Translations:FACTS About Building Retrieval Augmented Generation-based Chatbots/46/ko: Difference between revisions

Latest revision as of 07:19, 20 February 2025

Information about message (contribute)

This message has no documentation. If you know where or how this message is used, you can help other translators by adding documentation to this message.

Message definition (FACTS About Building Retrieval Augmented Generation-based Chatbots)

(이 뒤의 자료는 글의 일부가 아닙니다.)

Definition validate_projection (projection : ProjectionV1) : result string unit :=
  validate_semantic_identity (pj_identity projection) "projection.identity" ;?
  require_utf8_byte_sorted_unique "projection.omitted_distinctions"
    (od_code <$> pj_omitted_distinctions projection) ;?
  for_each (fun distinction =>
    require_token "projection.omitted_distinction.code" (od_code distinction) ;?
    require_token "projection.omitted_distinction.detail" (od_detail distinction))
    (pj_omitted_distinctions projection).

(** ** Input accounting *)

Definition expect_input (item : ExpectedInputV1) (expected : gset string)
    : result string (gset string) :=
  require_token "expectation_id" (xi_expectation_id item) ;?
  require_token "expected.role" (xi_role item) ;?
  insert_unique expected (xi_expectation_id item) "expectation_id".

(** [*response_count.entry(id).or_default() += 1]. *)
Definition count_response (id : string) (counts : gmap string nat) : gmap string nat :=
  <[id := S (default 0 (counts !! id))]> counts.

Definition receive_input (expected : gset string) (completed_at : instant)
    (item : ReceivedInputV1) (state : gmap string ReceivedInputV1 * gmap string nat)
    : result string (gmap string ReceivedInputV1 * gmap string nat) :=
  let '(received, response_count) := state in
  require_token "input_id" (ri_input_id item) ;?
  require_token "received.expectation_id" (ri_expectation_id item) ;?
  validate_digest (ri_raw_artifact_id item) "received.raw_artifact_id" ;?
  reject (negb (bool_decide (ri_expectation_id item ∈ expected)))
    "received input references an unknown expectation" ;?
  validate_semantic_identity (ri_capture_policy item) "received.capture_policy" ;?
  validate_interval (ri_acquisition item) "received.acquisition" ;?
  let? received_at := parse_nq_time (ri_received_at item) "received.received_at" in
  reject (completed_at <? received_at)%Z "received_at is later than diagnostic completion" ;?
  reject (bool_decide (is_Some (received !! ri_input_id item))) "duplicate input_id" ;?
  Ok (<[ri_input_id item := item]> received,
      count_response (ri_expectation_id item) response_count).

'''Bigger Vs. Smaller Models''': Larger, commercial LLMs, smaller open source LLMs are increasingly becoming viable for many use cases, thereby offering cost effective alternatives to companies. As open-source models are catching up with larger, commercial models, they are increasingly offering close-comparable accuracy, as demonstrated in our NVHelp bot empirical evaluation in Figure [[#S3.F3|3]], and generally have better latency performance compared to larger models. Additionally, GPU optimization of inference models can further speed up processing times. Open-source models optimized with NVIDIA’s Tensor RT-LLM inference libraries, for instance, have shown faster performance than non-optimized models. These strategies help balance the need for cost-efficiency with maintaining high performance and security standards.

더 큰 모델 대 더 작은 모델: 더 큰 상업용 LLM과 더 작은 오픈 소스 LLM은 점점 더 많은 사용 사례에 대해 실행 가능한 대안이 되고 있으며, 이를 통해 기업에 비용 효율적인 대안을 제공합니다. 오픈 소스 모델이 더 큰 상업용 모델을 따라잡으면서, 3의 NVHelp 봇 실증 평가에서 입증된 바와 같이 점점 더 유사한 정확도를 제공하고 있으며, 일반적으로 더 큰 모델에 비해 더 나은 지연 성능을 가지고 있습니다. 또한, GPU 최적화를 통해 추론 모델의 처리 시간을 더욱 단축할 수 있습니다. 예를 들어, NVIDIA의 Tensor RT-LLM 추론 라이브러리로 최적화된 오픈 소스 모델은 비최적화 모델보다 더 빠른 성능을 보여주었습니다. 이러한 전략은 비용 효율성을 유지하면서 높은 성능과 보안 표준을 유지하는 데 도움을 줍니다.